Just don’t come crying Socialism!, my conservative friends, or you’ll end up on The Daily Show:

8 Comments

  1. larry kurtz 2015-03-19 08:01

    Mandarin: neither Ojibway nor Lakota? Dakota Wesleyan just cut all its language programs but Spanish.

    Stupid state.

  2. caheidelberger Post author | 2015-03-19 08:31

    Money talks. Maybe the Shakopee Mdewakanton need to create a Black Elk Institute to teach the language and culture of our own people.

  3. Brig Gen Jack D. Ripper 2015-03-19 09:11

    A Red China Confucius Institute located at one of our state Universities while our Democratic ally Taiwan is ignored? This is another example Corporatist, Crony, Neo Marxist, Neo Fascist Communist infiltration, Communist indoctrination, Communist subversion and the international Communist conspiracy to sap and impurify all of our precious bodily fluids.

    Brig Gen Jack D. Ripper USAF Ret.

  4. Les 2015-03-19 09:58

    The Chinese languages,Arabic and English along with Spanish for us homies are languages of the future.

    Unfortunately my Irish and German languages are as lost here as the Lakota and unused will continue their decease in this melting pot.

  5. mike from iowa 2015-03-19 10:05

    More proof that Obama is a Muslim and is setting up Sharia law all over.

  6. jerry 2015-03-19 10:09

    Thankfully the Chinese have come to Aberdeen. This is a great thing and we that are not soiled by the republican mantra of corruption in our state, should be grateful for their arrival. What they are doing is keeping their enemy close, or should I say crooks close. Remember, Rounds, Benda and Bollen ripped these guys off for millions. They just want to keep tabs on them as our Marty is to corrupt to do the necessary job in this.

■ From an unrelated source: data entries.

(** [class CodeReviewChatDeleter extends Chatter]. *)
Module CodeReviewChatDeleter.
Record t : Type := mk {
  super : Chatter.t;
  elevatedClient : option WebClient.t;
  prUrl : string
}.

(** The constructor. *)
Definition new (slackToken : string) (slackElevatedUserToken : option string)
    (notificationChannel prUrl : string) : t :=
  {| super := Chatter.mk slackToken notificationChannel;
     elevatedClient :=
       match slackElevatedUserToken with
       | Some tok => if Js.truthy_string tok then Some (WebClient.mk tok) else None
       | None => None
       end;
     prUrl := prUrl |}.

(** The callback of [messages.filter] (lines 93-107). *)
Definition isMessageToDelete (this : t) (message : SlackMessage.t) : bool :=
  let isCodeReviewMessage := Js.includes (SlackMessage.text message) (prUrl this) in
  if Js.truthy_opt_string (SlackMessage.subtype message) then true
  else
    match elevatedClient this, SlackMessage.reactions message with
    | Some _, Some reactions =>
        isCodeReviewMessage
        || existsb (fun reaction =>
                      String.eqb (SlackReaction.name reaction) "white_check_mark")
             reactions
    | _, _ => isCodeReviewMessage
    end.

(** The first loop (lines 110-125): the replies of the messages queued
    for deletion, pushed on [replies]. *)
Fixpoint fetchReplies (client : WebClient.t) (channel : string)
    (messagesToDelete : list SlackMessage.t) (replies : list SlackMessage.t) :
    Prog (list SlackMessage.t) :=
  match messagesToDelete with
  | [] => Ret replies
  | message :: rest =>
      if Js.truthy_opt_number (SlackMessage.reply_count message) then
        replyThread <- await (conversations_replies client channel
                                (SlackMessage.ts message)) ;;
        match MessagesResponse.ok replyThread, MessagesResponse.messages replyThread with
        | true, Some thread => fetchReplies client channel rest (replies ++ tl thread)
        | _, _ =>
            safeLog "Error getting messages replies" ;;
            fetchReplies client channel rest replies
        end
      else fetchReplies client channel rest replies
  end.

(** [message.subtype === 'tombstone']. *)
Definition isTombstone (message : SlackMessage.t) : bool :=
  match SlackMessage.subtype message with
  | Some s => String.eqb s "tombstone"
  | None => false
  end.

(** The call that deletes [message]: by the elevated client as the user,
    or by the bot's client (lines 140-152). *)
Definition deleteCall (this : t) (client : WebClient.t) (channel : string)
    (message : SlackMessage.t) : Req unit :=
  match elevatedClient this with
  | Some elevated => chat_delete elevated channel (SlackMessage.ts message) true
  | None => chat_delete client channel (SlackMessage.ts message) false
  end.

  7. David Newquist 2015-03-19 13:08

    From the academic perspective, this program continues the effort to rebuild programs that have fallen into disuse or have been cut. NSU has had a history of strong programs with the Chinese. In the 1990s, it had a program in Mandarin and English as a Second Language under the direction of the English Department’s linguistic professor, Dr. Ming-Ming Pu. However, after the International Business Institute was established, the programs were co-opted by the business department and the English department became a service department largely offering the minimum curriculum in English language courses to meet accreditation. Dr. Pu was lured away by better job offers and is now at the University of Maine, Farmington.

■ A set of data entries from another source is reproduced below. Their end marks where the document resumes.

(** * hbtad: packet statistics, normalized distance and k-means

    A shallow embedding of [hbtad.c]: the per-frame callback [got_packet]
    with the seven global histogram arrays, the distance function [n_e_d]
    with [std_dev], and [kmeans] with [mean_vec].

    Conventions of the embedding.
    - A C [int] is a [Z] in [INT_MIN, INT_MAX]; arithmetic that may leave the
      range is written with [wrap_int] (the two's-complement result).
    - A captured frame is the list of its [caplen] bytes.  A load at an offset
      at or beyond [caplen], a store outside the declared bounds of an array
      and an integer division by zero have no defined behaviour in C; the
      embedding stops with a [fault] that names the access.
    - [float] and [double] are IEEE 754 binary32 and binary64 with
      round-to-nearest-even, as given by [SpecFloat]; every conversion the C
      code performs implicitly is written out.  [sqrt] is the correctly
      rounded square root and [pow(x, 2)] the correctly rounded product
      [x * x].
    - What the program takes from its platform and not from its own text (the
      byte order of the host, the [IPPROTO_*] numbers of <netinet/in.h>, the
      result of an out-of-range float-to-int conversion) is a field of
      [platform].
    - Of the console output only the message about the frame is kept, as the
      [report] of [got_packet]; the packet counter is left out.
    - The vectors a caller passes are lists of lists, as long as the caller
      says.  The block [kmeans] allocates for [mean_vecs] is a list of
      cells, each the pointer stored there or nothing: the program reads it
      as an array of row pointers and never stores one in it.  Loading a
      cell beyond the block and reading or writing through a cell that was
      never stored have no defined behaviour either, and are faults. *)

From Stdlib Require Import ZArith Lia Bool.
From Stdlib Require Import Floats.SpecFloat.
From Stdlib Require Import Strings.Byte.
From stdpp Require Import base list.

Local Open Scope Z_scope.

(** ** Machine integers *)

Definition INT_MAX : Z := 2147483647.
Definition INT_MIN : Z := -2147483648.

(** The value of a 32-bit two's-complement [int] holding [z] modulo 2^32. *)
Definition wrap_int (z : Z) : Z := (z + 2 ^ 31) mod 2 ^ 32 - 2 ^ 31.

(** [abs] of <stdlib.h>; [abs(INT_MIN)] stays [INT_MIN]. *)
Definition abs_int (z : Z) : Z := wrap_int (Z.abs z).

(** ** Platform *)

Inductive byte_order : Set := LittleEndian | BigEndian.

Record platform : Set := {
  host_order : byte_order;
  IPPROTO_TCP : Z;
  IPPROTO_UDP : Z;
  IPPROTO_ICMP : Z;
  IPPROTO_IP : Z;
  (* what [(int)x] yields for a NaN or a value outside the range of [int] *)
  float_to_int_invalid : Z
}.

(** Linux on x86-64: little-endian, the protocol numbers of <netinet/in.h>,
    and the "integer indefinite" value of [cvttss2si]. *)
Definition linux_x86_64 : platform := {|
  host_order := LittleEndian;
  IPPROTO_TCP := 6;
  IPPROTO_UDP := 17;
  IPPROTO_ICMP := 1;
  IPPROTO_IP := 0;
  float_to_int_invalid := INT_MIN
|}.

(** ** Faults and the error monad *)

Inductive array_id : Set :=
  | A_src_ip_addrs | A_dst_ip_addrs | A_src_ports | A_dst_ports
  | A_protocols | A_packet_sizes | A_flags.

Inductive fault : Set :=
  | ReadPastCaplen (offset : Z)
  | WriteOutOfBounds (a : array_id) (index : Z)
  | DivisionByZero
  | LoadOutsideBlock (cell : Z)
  | UninitialisedPointer (cell : Z).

    I was thesis supervisor and adviser for Chinese students who studied American literature and returned to China to teach. The question I have is whether this Confucius Institute will be coordinated by the academics, the members of the College of Arts and Sciences, or whether it will be another economic development scheme like turned into Joop Bollen’s Department of EB-5.

  8. caheidelberger Post author | 2015-03-19 13:49

    Good point, David! I’ve got to cheer President Smith’s effort to put back what our cheap budgets and emphasis on economic development dismantled. Let’s hope the post-Bollen SDIBI (oops! now CEIBE) can find ways to work with and promote Chinese language education rather than co-opting the program into someone else’s money-making scheme.